Thoughts on viewing the Documentary about the MOVE tragedy

Move 2I saw this documentary last night , and all these years later it was still painful to watch. Maybe not for the reasons you may think. Unlike many people who simply don’t know any better I have no sense
of the Move people being positive ,progressive, revolutionary, or as many people who weren’t there say a “Black Power” group. I got a chance to see Move grow from a tiny “cult” centered around the “handyman” for an apartment building I lived in for a few months named Vince, (who I knew and used to talk to often until he stared calling himself “John Africa”) ..to a insanely aggressive group of lost people..on the other hand the Philadelphia Police Dept . was literally at that time equally out of control ..I posted this response on a link for an out of town friend…and it’s all true………..”At that time Philadelphia had what may have been the most out of control Police department in the Nation and what most people outside Philly don’t get is the Move Cult was an insane, volatile, prone to spontaneous violence group of people. I lived two doors away from them from 1973-78…though they were a mostly Black group they were not a progressive or positive group in any way.. living next to them or within a block of them was a living hell. They would broadcast obscenities over a bullhorn twenty four hours a day.

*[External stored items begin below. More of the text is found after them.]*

(** The run of the four nested loops of processFinalResult. *)
Lemma processFinalResult_run rpcResp s s' :
  processFinalResult env st rpcResp cb s = Ok s' →
  ∃ colTypes acc,
    calculateExprTypes env st (yields_ st) = Ok colTypes ∧ acc.2 = s' ∧
    foreach
      (λ resp acc,
         match get_vertices resp with
         | None => Ok acc
         | Some vertices =>
             foreach
               (λ vdata acc,
                  foreach
                    (λ edata acc,
                       foreach
                         (λ edge acc,
                            projectEdge env st cb colTypes
                              (mkGetters env st
                                 (default ∅ (get_vertex_schema resp))
                                 (default ∅ (get_edge_schema resp))
                                 (get_tag_data vdata) (get_vertex_id vdata)
                                 (edata_type edata)
                                 (RowReader_getRowReader (rowFormat env)
                                    (get_props edge)
                                  <$> default ∅ (get_edge_schema resp)
                                      !! edata_type edata)
                                 (get_dst edge))
                              acc)
                         (get_edges edata) acc)
                    (edge_data vdata) acc)
               vertices acc
         end)
      (responses rpcResp) (∅, s) = Ok acc.
Proof.
  unfold processFinalResult.
  intros (colTypes & Htypes & (acc & Hrun & [= <-])%bind_Ok_inv)%bind_Ok_inv.
  by exists colTypes, acc.
Qed.

(** One edge record either leaves what the callback captures alone or
    runs the callback once, on a record and on column types that are as
    long as the YIELD list. *)
Lemma projectEdge_cb colTypes getters uniqResult s acc' :
  projectEdge env st cb colTypes getters (uniqResult, s) = Ok acc' →
  acc'.2 = s ∨
  ∃ record, length record = length (yields_ st) ∧
            cb record colTypes s = Ok acc'.2.
Proof.
  intros [->|[_ Hemit]]%projectEdge_inv; [by left|].
  apply emitRecord_inv in Hemit as (record & Hrecord & [(_ & _ & ->)|Hcb]);
    [by left|].
  destruct Hcb as (s' & Hcb & Hacc). right. exists record.
  split; [by eapply evalYields_length|].
  destruct (distinct_ st); [by destruct Hacc as [_ ->]|by subst].
Qed.

(** What the callback keeps, processFinalResult keeps. *)
Lemma processFinalResult_cb_invariant (I : S → Prop) rpcResp s s' :
  (∀ colTypes record s s',
     length colTypes = length (yields_ st) →
     length record = length (yields_ st) →
     I s → cb record colTypes s = Ok s' → I s') →
  I s →
  processFinalResult env st rpcResp cb s = Ok s' → I s'.
Proof.
  intros Hcb Hs (colTypes & acc & Htypes & <- & Hrun)%processFinalResult_run.
  apply calculateExprTypes_length in Htypes.
  pose (J := λ acc : gset Z * S, I acc.2).
  change (J acc). eapply (foreach_invariant J); [| |exact Hrun]; [|exact Hs].
  intros resp acc1 acc1' _ H1. cbv beta.
  destruct (get_vertices resp) as [vertices|]; [|by intros [= <-]].
  intros Hr. eapply (foreach_invariant J); [|exact H1|exact Hr].
  clear acc1 acc1' H1 Hr. intros vdata acc2 acc2' _ H2 Hr.
  eapply (foreach_invariant J); [|exact H2|exact Hr].
  clear acc2 acc2' H2 Hr. intros edata acc3 acc3' _ H3 Hr.
  eapply (foreach_invariant J); [|exact H3|exact Hr].
  clear acc3 acc3' H3 Hr. intros edge [u s4] acc4' _ H4.
  unfold J in *. simpl in H4.
  intros [->|(record & Hlen & Hrec)]%projectEdge_cb; [done|].
  by eapply Hcb.
Qed.

(** A measure that the callback raises by at most one is raised by at
    most the number of edges of the response. *)
Lemma processFinalResult_count_le (f : S → nat) rpcResp s s' :
  (∀ colTypes record s s',
     cb record colTypes s = Ok s' → (f s' ≤ f s + 1)%nat) →
  processFinalResult env st rpcResp cb s = Ok s' →
  (f s' ≤ f s + length (response_edges rpcResp))%nat.
Proof.
  intros Hcb (colTypes & acc & _ & <- & Hrun)%processFinalResult_run.
  unfold response_edges. revert Hrun.
  change (f s) with ((λ acc : gset Z * S, f acc.2) (∅, s)).
  apply (foreach_count_le (λ acc : gset Z * S, f acc.2)
           (λ resp, default [] (get_vertices resp) ≫= λ vdata,
              edge_data vdata ≫= λ edata,
                get_edges edata ≫= λ edge, [(vdata, edata, edge)])).
  intros resp acc1 acc1' _. cbv beta.
  destruct (get_vertices resp) as [vertices|]; simpl;
    [|intros [= <-]; lia].
  apply (foreach_count_le (λ acc : gset Z * S, f acc.2)
           (λ vdata, edge_data vdata ≫= λ edata,
              get_edges edata ≫= λ edge, [(vdata, edata, edge)])).
  intros vdata acc2 acc2' _.
  apply (foreach_count_le (λ acc : gset Z * S, f acc.2)
           (λ edata, get_edges edata ≫= λ edge, [(vdata, edata, edge)])).
  intros edata acc3 acc3' _.
  apply (foreach_count_le (λ acc : gset Z * S, f acc.2)
           (λ edge, [(vdata, edata, edge)])).
  intros edge [u s4] acc4' _.
  intros [->|(record & _ & Hrec)]%projectEdge_cb; simpl; [lia|].
  by eapply Hcb.
Qed.

(** Without a filter and without DISTINCT every edge record reaches the
    callback. *)
Lemma processFinalResult_count_eq (f : S → nat) rpcResp s s' :
  filter_ (whereWrapper_ st) = None →
  distinct_ st = false →
  (∀ colTypes record s s',
     cb record colTypes s = Ok s' → f s' = (f s + 1)%nat) →
  processFinalResult env st rpcResp cb s = Ok s' →
  f s' = (f s + length (response_edges rpcResp))%nat.
Proof.
  intros Hfilter Hdistinct Hcb.
  intros (colTypes & acc & _ & <- & Hrun)%processFinalResult_run.
  unfold response_edges. revert Hrun.
  change (f s) with ((λ acc : gset Z * S, f acc.2) (∅, s)).
  apply (foreach_count_eq (λ acc : gset Z * S, f acc.2)
           (λ resp, default [] (get_vertices resp) ≫= λ vdata,
              edge_data vdata ≫= λ edata,
                get_edges edata ≫= λ edge, [(vdata, edata, edge)])).
  intros resp acc1 acc1' _. cbv beta.
  destruct (get_vertices resp) as [vertices|]; simpl;
    [|intros [= <-]; lia].
  apply (foreach_count_eq (λ acc : gset Z * S, f acc.2)
           (λ vdata, edge_data vdata ≫= λ edata,
              get_edges edata ≫= λ edge, [(vdata, edata, edge)])).
  intros vdata acc2 acc2' _.
  apply (foreach_count_eq (λ acc : gset Z * S, f acc.2)
           (λ edata, get_edges edata ≫= λ edge, [(vdata, edata, edge)])).
  intros edata acc3 acc3' _.
  apply (foreach_count_eq (λ acc : gset Z * S, f acc.2)
           (λ edge, [(vdata, edata, edge)])).
  intros edge [u s4] acc4' _.
  unfold projectEdge. rewrite Hfilter.
  intros (record & _ & [(Hd & _)|Hrec])%emitRecord_inv; [congruence|].
  destruct Hrec as (s5 & Hrec & Hacc). rewrite Hdistinct in Hacc. subst.
  simpl. by eapply Hcb.
Qed.

End callbacks.

Section response_shape.
Import GoExecutor.
Variables (env : Env) (st : Executor).

Lemma setColumns_length record colTypes row :
  setColumns env record colTypes = Ok row → length row = length colTypes.
Proof.
  revert record row. induction colTypes as [|ty tys IH];
    intros [|col cols] row; simpl; try done.
  - by intros [= <-].
  - by intros [= <-].
  - intros (cell & _ & (cells & Hcells & [= <-])%bind_Ok_inv)%bind_Ok_inv.
    simpl. f_equal. by eapply IH.
Qed.

Lemma toThriftResponse_cb_inv record colTypes rows rows' :
  toThriftResponse_cb env record colTypes rows = Ok rows' →
  ∃ row, rows' = rows ++ [{| columns := row |}] ∧
         length row = length colTypes.
Proof.
  unfold toThriftResponse_cb.
  intros (row & Hrow & [= <-])%bind_Ok_inv. exists row.
  split; [done|]. by eapply setColumns_length.
Qed.

Lemma toThriftResponse_Ok rpcResp rows :
  toThriftResponse env st rpcResp = Ok rows ↔
  processFinalResult env st rpcResp (toThriftResponse_cb env) [] = Ok rows.
Proof.
  unfold toThriftResponse.
  destruct (processFinalResult _ _ _ _ _); split; congruence.
Qed.

Lemma processFinalResult_rows_wide rpcResp rows row :
  processFinalResult env st rpcResp (toThriftResponse_cb env) [] = Ok rows →
  row ∈ rows →
  length (columns row) = length (yields_ st).
Proof.
  intros Hrun. revert row.
  revert Hrun.
  apply (processFinalResult_cb_invariant env st (toThriftResponse_cb env)
           (λ rows, ∀ row, row ∈ rows →
              length (columns row) = length (yields_ st)));
    [|by intros ? ?%elem_of_nil].
  intros colTypes record rows0 rows1 Htypes _ IH.
  intros (cells & -> & Hlen)%toThriftResponse_cb_inv.
  intros row [Hold| ->%list_elem_of_singleton]%elem_of_app; [by apply IH|].
  simpl. congruence.
Qed.

Lemma processFinalResult_rows_le rpcResp rows :
  processFinalResult env st rpcResp (toThriftResponse_cb env) [] = Ok rows →
  (length rows ≤ length (response_edges rpcResp))%nat.
Proof.
  intros Hrun.
  apply (processFinalResult_count_le env st (toThriftResponse_cb env) length)
    in Hrun; [done|].
  intros colTypes record rows0 rows1 (cells & -> & _)%toThriftResponse_cb_inv.
  rewrite length_app. simpl. lia.
Qed.

(** X12. Every row of a terminal response has one cell per yield column,
    that is, per column name. *)
Theorem toThriftResponse_row_width rpcResp rows row :
  toThriftResponse env st rpcResp = Ok rows →
  row ∈ rows →
  length (columns row) = length (getResultColumnNames st).
Proof.
  intros Hrun%toThriftResponse_Ok Hrow.
  unfold getResultColumnNames. rewrite length_map.
  by eapply processFinalResult_rows_wide.
Qed.

(** X13. A terminal response has at most one row per edge of the
    get_neighbors response it projects, and exactly one per edge when the
    query has neither a filter nor DISTINCT. *)
Theorem toThriftResponse_row_count rpcResp rows :
  toThriftResponse env st rpcResp = Ok rows →
  (length rows ≤ length (response_edges rpcResp))%nat ∧
  (filter_ (whereWrapper_ st) = None → distinct_ st = false →
   length rows = length (response_edges rpcResp)).
Proof.
  intros Hrun%toThriftResponse_Ok. split.
  - by apply processFinalResult_rows_le.
  - intros Hfilter Hdistinct.
    apply (processFinalResult_count_eq env st (toThriftResponse_cb env) length)
      in Hrun; [done..|].
    intros colTypes record rows0 rows1 (cells & -> & _)%toThriftResponse_cb_inv.
    rewrite length_app. simpl. lia.
Qed.

End response_shape.

(* ----------------------------------------------------------------- *)
(** ** VertexHolder: what a response leaves in the table *)

Section vertex_holder.
Variable rf : RowFormat.

(** The inner loop of [add]: the table of one vertex. *)
Lemma tag_table_lookup (vertexSchema : gmap TagID Schema)
    (tds : list TagData) (m : gmap TagID (Schema * string)) td schema :
  NoDup (td_tag_id <$> tds) →
  td ∈ tds →
  vertexSchema !! td_tag_id td = Some schema →
  fold_left
    (λ (m : gmap TagID (Schema * string)) td,
       match vertexSchema !! td_tag_id td with
       | Some schema => <[td_tag_id td := (schema, td_data td)]> m
       | None => m
       end)
    tds m !! td_tag_id td = Some (schema, td_data td).
Proof.
  revert m. induction tds as [|td' tds IH]; intros m Hnd Hin Hschema.
  - by apply elem_of_nil in Hin.
  - rewrite fmap_cons in Hnd. apply NoDup_cons in Hnd as [Hfresh Hnd].
    apply elem_of_cons in Hin as [<-|Hin]; simpl.
    + rewrite Hschema.
      assert (∀ m', m' !! td_tag_id td = Some (schema, td_data td) →
                fold_left
                  (λ (m : gmap TagID (Schema * string)) td,
                     match vertexSchema !! td_tag_id td with
                     | Some schema => <[td_tag_id td := (schema, td_data td)]> m
                     | None => m
                     end)
                  tds m' !! td_tag_id td = Some (schema, td_data td)) as Hkeep.
      { clear IH Hnd. induction tds as [|td2 tds IH2]; intros m' Hm'; [done|].
        simpl. rewrite fmap_cons in Hfresh.
        apply not_elem_of_cons in Hfresh as [Hne Hfresh].
        apply IH2; [done|].
        destruct (vertexSchema !! td_tag_id td2); [|done].
        by rewrite lookup_insert_ne. }
      apply Hkeep. by rewrite lookup_insert_eq.
    + by apply IH.
Qed.

(** The outer loop of [add], at an id that the response does not carry. *)
Lemma vertex_table_frame (mk : VertexData → gmap TagID (Schema * string))
    (vertices : list VertexData)
    (data : gmap VertexID (gmap TagID (Schema * string))) id :
  id ∉ get_vertex_id <$> vertices →
  fold_left (λ data vdata, <[get_vertex_id vdata := mk vdata]> data)
    vertices data !! id = data !! id.
Proof.
  revert data. induction vertices as [|vdata vertices IH]; intros data Hid;
    [done|].
  rewrite fmap_cons in Hid. apply not_elem_of_cons in Hid as [Hne Hid].
  simpl. rewrite IH; [|done]. by rewrite lookup_insert_ne.
Qed.

(** The outer loop of [add], at a vertex of the response. *)
Lemma vertex_table_lookup (mk : VertexData → gmap TagID (Schema * string))
    (vertices : list VertexData)
    (data : gmap VertexID (gmap TagID (Schema * string))) vdata :
  NoDup (get_vertex_id <$> vertices) →
  vdata ∈ vertices →
  fold_left (λ data vdata, <[get_vertex_id vdata := mk vdata]> data)
    vertices data !! get_vertex_id vdata = Some (mk vdata).
Proof.
  revert data. induction vertices as [|vdata' vertices IH]; intros data Hnd Hin.
  - by apply elem_of_nil in Hin.
  - rewrite fmap_cons in Hnd. apply NoDup_cons in Hnd as [Hfresh Hnd].
    apply elem_of_cons in Hin as [<-|Hin]; simpl.
    + rewrite vertex_table_frame; [|done]. by rewrite lookup_insert_eq.
    + by apply IH.
Qed.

Just walking past their house was risky thing to do..you could be vocally or physically attacked for no logical reason. And the stench from the rotting raw meat they would throw away on the front lawn was horrible. Finally people from the community went to the city for help. What happened in 1978 when they lived next to me and in ’84 was have an insane police dept. set loose on them …two insane forces meeting and a whole neighborhood held hostage and in 84 destroyed ..I have no stupid romantic notions of Move “standing strong” against the police that’s not what happened ..and I am a veteran of SCLC. SNCC. and was an organizer for the Black Panther Party..I know the difference between standing strong and just plain crazy….insanity met insanity and the mad dog racism of the Philadelphia police turned it into a tragedy.”